== Segment start ==

(* ===== verification/RoomInv.v ===== *)
(** * The tables of a room

    The invariant that ties together the tables of [Room.v] and the participants' own
    records, and the lemmas that each internal operation of a room preserves it.  [gone]
    names participants of whose own lists of tracks nothing is said: one that is leaving, one
    that joined with tracks, one whose track methods others than the room have called. *)
From S2P Require Import Prelude Names Participant Room.

Record tables_ok (gone : gset str) (r : Room) (ps : gmap Z Participant) : Prop := mkTablesOk {
  ok_member : forall id ptr, participants_ r !! id = Some ptr ->
    id <> [] /\ exists p, ps !! ptr = Some p /\ Id p = id /\
      (id ∉ gone -> subscribed_track_ids_ p = subs_of_participant r id);
  ok_track : forall t i, published_tracks_ r !! t = Some i ->
    t <> [] /\ exists ptr p, participants_ r !! publisher_id i = Some ptr /\ ps !! ptr = Some p /\
      (publisher_id i ∉ gone -> published_ p !! t = Some (track i));
  ok_pub : forall id ptr p t tr, id ∉ gone -> participants_ r !! id = Some ptr -> ps !! ptr = Some p ->
    published_ p !! t = Some tr -> exists i, published_tracks_ r !! t = Some i /\ publisher_id i = id /\ track i = tr;
  ok_inverse : forall p t, p ∈ subs_of_track r t <-> t ∈ subs_of_participant r p;
  ok_sub : forall p t, p ∈ subs_of_track r t ->
    is_Some (participants_ r !! p) /\ exists i, published_tracks_ r !! t = Some i /\ publisher_id i <> p;
  ok_full : forall p s, participant_subscriptions_ r !! p = Some s -> s <> ∅ }.

Arguments ok_member {gone r ps}.
Arguments ok_track {gone r ps}.
Arguments ok_pub {gone r ps}.
Arguments ok_inverse {gone r ps}.
Arguments ok_sub {gone r ps}.
Arguments ok_full {gone r ps}.

(** Two members are two objects. *)
Lemma members_differ gone r ps a b ptr :
  tables_ok gone r ps -> participants_ r !! a = Some ptr -> participants_ r !! b = Some ptr -> a = b.
Proof.
  intros OK Ha Hb. destruct (ok_member OK _ _ Ha) as (_ & p & Hp & <- & _).
  destruct (ok_member OK _ _ Hb) as (_ & q & Hq & <- & _). congruence.
Qed.

(** ** Sets in maps *)

Definition at_key (k : str) (m : gmap str (gset str)) : gset str := default ∅ (m !! k).

Lemma at_insert k j s m : at_key j (<[k := s]> m) = if decide (j = k) then s else at_key j m.
Proof.
  unfold at_key. destruct (decide (j = k)) as [->|Hne]; [by rewrite lookup_insert_eq|].
  by rewrite lookup_insert_ne by done.
Qed.

Lemma at_delete k j m : at_key j (delete k m) = if decide (j = k) then ∅ else at_key j m.
Proof.
  unfold at_key. destruct (decide (j = k)) as [->|Hne]; [by rewrite lookup_delete_eq|].
  by rewrite lookup_delete_ne by done.
Qed.

Lemma at_erase_from k x j m :
  at_key j (erase_from k x m) = if decide (j = k) then at_key k m ∖ {[ x ]} else at_key j m.
Proof.
  unfold erase_from. destruct (m !! k) as [s|] eqn:E.
  - assert (at_key k m = s) as -> by (unfold at_key; by rewrite E).
    case_bool_decide as Hs; [rewrite at_delete | rewrite at_insert]; destruct (decide (j = k)); done.
  - destruct (decide (j = k)) as [->|]; [|done]. unfold at_key. rewrite E. simpl. set_solver.
Qed.

Definition no_empty (m : gmap str (gset str)) : Prop := forall k s, m !! k = Some s -> s <> ∅.

Lemma no_empty_erase k x m : no_empty m -> no_empty (erase_from k x m).
Proof.
  unfold erase_from. intros N. destruct (m !! k) as [s|] eqn:E; [|done].
  case_bool_decide as Hs.
  - intros j s' Hj. apply lookup_delete_Some in Hj as [_ Hj]. by eapply N.
  - intros j s' Hj. apply lookup_insert_Some in Hj as [[<- <-]|[_ Hj]]; [done|by eapply N].
Qed.

Lemma no_empty_add k x m : no_empty m -> no_empty (<[k := {[ x ]} ∪ at_key k m]> m).
Proof.
  intros N j s Hj. apply lookup_insert_Some in Hj as [[<- <-]|[_ Hj]]; [set_solver|by eapply N].
Qed.

(** ** Updating a person *)

(** The record of [q] says the same about tracks as that of [p]. *)
Definition same_tracks (p q : Participant) : Prop :=
  Id q = Id p /\ published_ q = published_ p /\ subscribed_track_ids_ q = subscribed_track_ids_ p.

Lemma person_ok gone r ps ptr p q :
  tables_ok gone r ps -> ps !! ptr = Some p -> same_tracks p q -> tables_ok gone r (<[ptr := q]> ps).
Proof.
  intros OK Hp (Hid & Hpub & Hsub). destruct OK as [M T P I S F]. constructor; try done.
  - intros id x Hx. destruct (M _ _ Hx) as (Hne & p' & Hp' & Hi & Hs). split; [done|].
    destruct (decide (ptr = x)) as [->|Hd].
    + exists q. rewrite lookup_insert_eq. simplify_eq. by rewrite Hid, Hsub.
    + exists p'. by rewrite lookup_insert_ne.
  - intros t i Ht. destruct (T _ _ Ht) as (Hne & x & p' & Hx & Hp' & Hi). split; [done|].
    destruct (decide (ptr = x)) as [->|Hd].
    + exists x, q. rewrite lookup_insert_eq, Hpub. by simplify_eq.
    + exists x, p'. by rewrite lookup_insert_ne.
  - intros id x p' t tr Hg Hx Hp' Ht. destruct (decide (ptr = x)) as [->|Hd].
    + rewrite lookup_insert_eq in Hp'. simplify_eq. rewrite Hpub in Ht. by eapply P.
    + rewrite lookup_insert_ne in Hp' by done. by eapply P.
Qed.

(** Objects that are not members do not matter. *)
Lemma stranger_ok gone r ps ptr q :
  tables_ok gone r ps -> (forall id, participants_ r !! id <> Some ptr) -> tables_ok gone r (<[ptr := q]> ps).
Proof.
  intros [M T P I S F] Hs. constructor; try done.
  - intros id x Hx. destruct (M _ _ Hx) as (Hne & p' & Hp' & Hi). split; [done|].
    exists p'. rewrite lookup_insert_ne; [done|]. intros ->. by apply (Hs id).
  - intros t i Ht. destruct (T _ _ Ht) as (Hne & x & p' & Hx & Hp'). split; [done|].
    exists x, p'. rewrite lookup_insert_ne; [done|]. intros ->. by eapply Hs.
  - intros id x p' t tr Hg Hx Hp' Ht. rewrite lookup_insert_ne in Hp' by (intros ->; by eapply Hs). by eapply P.
Qed.

(** ** Changing the subscriptions of one member *)

Lemma subs_ok gone r ps a b s ptr p q :
  tables_ok gone r ps ->
  participants_ r !! s = Some ptr -> ps !! ptr = Some p ->
  Id q = Id p -> published_ q = published_ p ->
  let r' := set_subscriptions a b r in
  (s ∉ gone -> subscribed_track_ids_ q = subs_of_participant r' s) ->
  (forall x, x <> s -> subs_of_participant r' x = subs_of_participant r x) ->
  (forall x t, x ∈ subs_of_track r' t <-> t ∈ subs_of_participant r' x) ->
  (forall t, s ∈ subs_of_track r' t -> exists i, published_tracks_ r !! t = Some i /\ publisher_id i <> s) ->
  no_empty b ->
  tables_ok gone r' (<[ptr := q]> ps).
Proof.
  intros OK Hs Hp Hid Hpub r' Hq Hx HI Ht Hb. subst r'.
  pose proof (fun x => members_differ _ _ _ x s ptr OK) as Hdiff.
  destruct OK as [M T P I S F]. constructor; simpl; try done.
  - intros id x Hid'. destruct (M _ _ Hid') as (Hne & p' & Hp' & Hi & Hsub). split; [done|].
    destruct (decide (ptr = x)) as [<-|Hd].
    + exists q. rewrite lookup_insert_eq. assert (id = s) as -> by (by apply Hdiff).
      split; [done|]. split; [congruence|done].
    + exists p'. rewrite lookup_insert_ne by done. split; [done|]. split; [done|].
      rewrite Hx; [done|]. intros ->. congruence.
  - intros t i Hi. destruct (T _ _ Hi) as (Hne & x & p' & Hx' & Hp' & Hpt). split; [done|].
    destruct (decide (ptr = x)) as [<-|Hd].
    + exists ptr, q. rewrite lookup_insert_eq, Hpub. by simplify_eq.
    + exists x, p'. by rewrite lookup_insert_ne.
  - intros id x p' t tr Hg Hx' Hp' Hpt. destruct (decide (ptr = x)) as [<-|Hd].
    + rewrite lookup_insert_eq in Hp'. simplify_eq. rewrite Hpub in Hpt. by eapply P.
    + rewrite lookup_insert_ne in Hp' by done. by eapply P.
  - intros x t Hin. destruct (decide (x = s)) as [->|Hne].
    + split; [by exists ptr|]. by apply Ht.
    + apply HI in Hin. rewrite Hx in Hin by done. apply I in Hin. by apply S.
Qed.

Section Locked.
Context {W : Type} {EP : SfuEndpointOps W}.
Implicit Types (r : Room) (w : World W).

Lemma find_participant_Some r w id ptr p :
  find_participant r w id = Some (ptr, p) <-> participants_ r !! id = Some ptr /\ people w !! ptr = Some p.
Proof.
  unfold find_participant. destruct (participants_ r !! id) as [x|] eqn:E; [|naive_solver].
  destruct (people w !! x) eqn:E'; naive_solver.
Qed.

(** Under the invariant a member is found exactly when its id is listed. *)
Lemma find_participant_None gone r w id :
  tables_ok gone r (people w) -> find_participant r w id = None <-> participants_ r !! id = None.
Proof.
  intros OK. unfold find_participant. destruct (participants_ r !! id) as [x|] eqn:E; [|done].
  destruct (ok_member OK _ _ E) as (_ & p & -> & _). naive_solver.
Qed.

Lemma establish_people w a b t i w' ok : establish w a b t i = (w', ok) -> people w' = people w /\ pubs w' = pubs w.
Proof.
  unfold establish. intros H. repeat case_match; simplify_eq/=; done.
Qed.

Lemma sub_track_eq r a b t : subs_of_track (set_subscriptions a b r) t = at_key t a.
Proof. done. Qed.

Lemma sub_part_eq r a b p : subs_of_participant (set_subscriptions a b r) p = at_key p b.
Proof. done. Qed.

(** What one attempt to subscribe does to the tables. *)
Lemma subscribe_effect r w s t r' w' ok gone :
  tables_ok gone r (people w) -> SubscribeTrackLocked r w s t = (r', w', ok) ->
  (exists a b, r' = set_subscriptions a b r) /\ pubs w' = pubs w /\
  tables_ok gone r' (people w') /\
  (forall x u, x ∈ subs_of_track r' u <-> x ∈ subs_of_track r u \/ (ok = true /\ x = s /\ u = t)).
Proof.
  intros OK. unfold SubscribeTrackLocked.
  assert (r = set_subscriptions (track_subscribers_ r) (participant_subscriptions_ r) r) as Hr by (by destruct r).
  assert (Hsame : forall w0, people w0 = people w -> pubs w0 = pubs w ->
    (exists a b, r = set_subscriptions a b r) /\ pubs w0 = pubs w /\ tables_ok gone r (people w0) /\
    (forall x u, x ∈ subs_of_track r u <-> x ∈ subs_of_track r u \/ (false = true /\ x = s /\ u = t))).
  { intros w0 -> ->. split; [by eauto|]. split; [done|]. split; [done|]. naive_solver. }
  destruct (empty s || empty t) eqn:Ee; [intros [= <- <- <-]; by apply Hsame|]. bool_hyps.
  destruct (find_participant r w s) as [[ptr p]|] eqn:Ef; [|intros [= <- <- <-]; by apply Hsame].
  destruct (published_tracks_ r !! t) as [i|] eqn:Et; [|intros [= <- <- <-]; by apply Hsame].
  case_bool_decide as Hpub; [intros [= <- <- <-]; by apply Hsame|].
  apply find_participant_Some in Ef as [Hs Hp].
  set (r1 := set_subscriptions (<[t:=subs_of_track r t]> (track_subscribers_ r)) (participant_subscriptions_ r) r).
  assert (Hsot : forall u, subs_of_track r1 u = subs_of_track r u).
  { intros u. unfold r1. rewrite sub_track_eq, at_insert. by destruct (decide (u = t)) as [->|]. }
  assert (Hleft : forall w0, people w0 = people w -> pubs w0 = pubs w ->
    (exists a b, r1 = set_subscriptions a b r) /\ pubs w0 = pubs w /\ tables_ok gone r1 (people w0) /\
    (forall x u, x ∈ subs_of_track r1 u <-> x ∈ subs_of_track r u \/ (false = true /\ x = s /\ u = t))).
  { intros w0 -> ->. split; [by eexists _, _|]. split; [done|]. split.
    - destruct OK as [M T P I S F]. constructor; try done; setoid_rewrite Hsot; done.
    - intros x u. rewrite Hsot. naive_solver. }
  case_bool_decide as Hin; [intros [= <- <- <-]; by apply Hleft|].
  destruct (find_participant r w (publisher_id i)) as [[pptr pp]|] eqn:Epp; [|intros [= <- <- <-]; by apply Hleft].
  destruct (establish w pp p t i) as [w1 ok1] eqn:Eest. apply establish_people in Eest as [Hw1 Hpw1].
  destruct ok1; simpl; [|intros [= <- <- <-]; by apply Hleft].
  intros [= <- <- <-]. simpl. split; [by eexists _, _|]. split; [done|].
  assert (Hmem : forall x u, x ∈ at_key u (<[t:={[s]} ∪ subs_of_track r t]> (track_subscribers_ r)) <->
    x ∈ subs_of_track r u \/ (true = true /\ x = s /\ u = t)).
  { intros x u. rewrite at_insert. destruct (decide (u = t)) as [->|Hu]; [clear; set_solver|].
    change (at_key u (track_subscribers_ r)) with (subs_of_track r u). naive_solver. }
  assert (Hpart : forall x u, u ∈ at_key x (<[s:={[t]} ∪ subs_of_participant r s]> (participant_subscriptions_ r)) <->
    x ∈ subs_of_track r u \/ (true = true /\ x = s /\ u = t)).
  { intros x u. rewrite at_insert. rewrite (ok_inverse OK). destruct (decide (x = s)) as [->|Hu]; [clear; set_solver|].
    change (at_key x (participant_subscriptions_ r)) with (subs_of_participant r x). naive_solver. }
  split; [|done].
  rewrite Hw1. apply subs_ok with (s := s) (p := p); try done.
  - unfold Participant.SubscribeTrack. by destruct (empty t).
  - unfold Participant.SubscribeTrack. by destruct (empty t).
  - intros Hg. unfold Participant.SubscribeTrack. destruct (empty t) eqn:E0; [congruence|]. simpl.
    rewrite sub_part_eq, at_insert. destruct (decide (s = s)); [|done].
    destruct (ok_member OK _ _ Hs) as (_ & p' & Hp' & _ & Hsub). simplify_eq. by rewrite (Hsub Hg).
  - intros x Hx. rewrite sub_part_eq, at_insert. by destruct (decide (x = s)).
  - intros x u. rewrite sub_track_eq, sub_part_eq, Hmem, Hpart. done.
  - intros u. rewrite sub_track_eq, Hmem. intros [Hu|(_ & _ & ->)]; [by apply (ok_sub OK)|]. by exists i.
  - apply no_empty_add. intros k x. apply (ok_full OK).
Qed.

(** What one removal does to the tables. *)
Lemma unsubscribe_effect r w s t r' w' gone :
  tables_ok gone r (people w) -> UnsubscribeTrackLocked r w s t = (r', w') ->
  (exists a b, r' = set_subscriptions a b r) /\ pubs w' = pubs w /\
  tables_ok gone r' (people w') /\
  (forall x u, x ∈ subs_of_track r' u <-> x ∈ subs_of_track r u /\ ~ (x = s /\ u = t)).
Proof.
  intros OK. unfold UnsubscribeTrackLocked.
  set (r1 := set_subscriptions _ _ r).
  assert (Hmem : forall x u, x ∈ subs_of_track r1 u <-> x ∈ subs_of_track r u /\ ~ (x = s /\ u = t)).
  { intros x u. unfold r1. rewrite sub_track_eq, at_erase_from. destruct (decide (u = t)) as [->|Hu].
    - change (at_key t (track_subscribers_ r)) with (subs_of_track r t). clear. set_solver.
    - change (at_key u (track_subscribers_ r)) with (subs_of_track r u). naive_solver. }
  assert (Hpart : forall x u, u ∈ subs_of_participant r1 x <-> x ∈ subs_of_track r u /\ ~ (x = s /\ u = t)).
  { intros x u. unfold r1. rewrite sub_part_eq, at_erase_from, (ok_inverse OK). destruct (decide (x = s)) as [->|Hu].
    - change (at_key s (participant_subscriptions_ r)) with (subs_of_participant r s). set_solver.
    - change (at_key x (participant_subscriptions_ r)) with (subs_of_participant r x). naive_solver. }
  assert (Hfull : no_empty (participant_subscriptions_ r1)).
  { apply no_empty_erase. intros k x. apply (ok_full OK). }
  destruct (find_participant r w s) as [[ptr p]|] eqn:Ef.
  - apply find_participant_Some in Ef as [Hs Hp]. intros [= <- <-]. split; [by eexists _, _|].
    assert (people match GetSubscribeEndpoint p with Some e => set_eps (ep_Unsubscribe (eps w) e t) w | None => w end
      = people w) as Hw by (by destruct (GetSubscribeEndpoint p)).
    split; [simpl; by destruct (GetSubscribeEndpoint p)|]. split; [|done].
    simpl. rewrite Hw. apply subs_ok with (s := s) (p := p); try done.
    + intros Hg. simpl. rewrite sub_part_eq, at_erase_from. destruct (decide (s = s)); [|done].
      destruct (ok_member OK _ _ Hs) as (_ & p' & Hp' & _ & Hsub). simplify_eq. by rewrite (Hsub Hg).
    + intros x Hx. rewrite sub_part_eq, at_erase_from. by destruct (decide (x = s)).
    + intros x u. fold r1. rewrite Hmem, Hpart. done.
    + intros u. fold r1. rewrite Hmem. intros [Hu _]. by apply (ok_sub OK).
  - apply (find_participant_None _ _ _ _ OK) in Ef. intros [= <- <-]. split; [by eexists _, _|]. split; [done|].
    split; [|done]. pose proof OK as [M T P I S F].
    assert (Hno : forall u, s ∉ subs_of_track r u) by (intros u Hu; destruct (S _ _ Hu) as [[? ?] _]; congruence).
    assert (Hs : forall x, subs_of_participant r1 x = subs_of_participant r x).
    { intros x. apply set_eq. intros u. rewrite Hpart, I. split; [naive_solver|].
      intros Hu. split; [done|]. intros [-> _]. apply I in Hu. by apply (Hno u). }
    constructor; try done.
    + intros id ptr. rewrite Hs. apply M.
    + intros x u. by rewrite Hmem, Hpart.
    + intros x u. rewrite Hmem. intros [Hu _]. by apply S.
Qed.

End Locked.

== Segment end ==

# Work task
In the entries above, restate word for word the lines between the one holding "Lemma find_participant_None gone" and the one holding "Lemma establish_people w", inclusive, and nothing besides.

# Exercise output
Lemma find_participant_None gone r w id :
  tables_ok gone r (people w) -> find_participant r w id = None <-> participants_ r !! id = None.
Proof.
  intros OK. unfold find_participant. destruct (participants_ r !! id) as [x|] eqn:E; [|done].
  destruct (ok_member OK _ _ E) as (_ & p & -> & _). naive_solver.
Qed.

Lemma establish_people w a b t i w' ok : establish w a b t i = (w', ok) -> people w' = people w /\ pubs w' = pubs w.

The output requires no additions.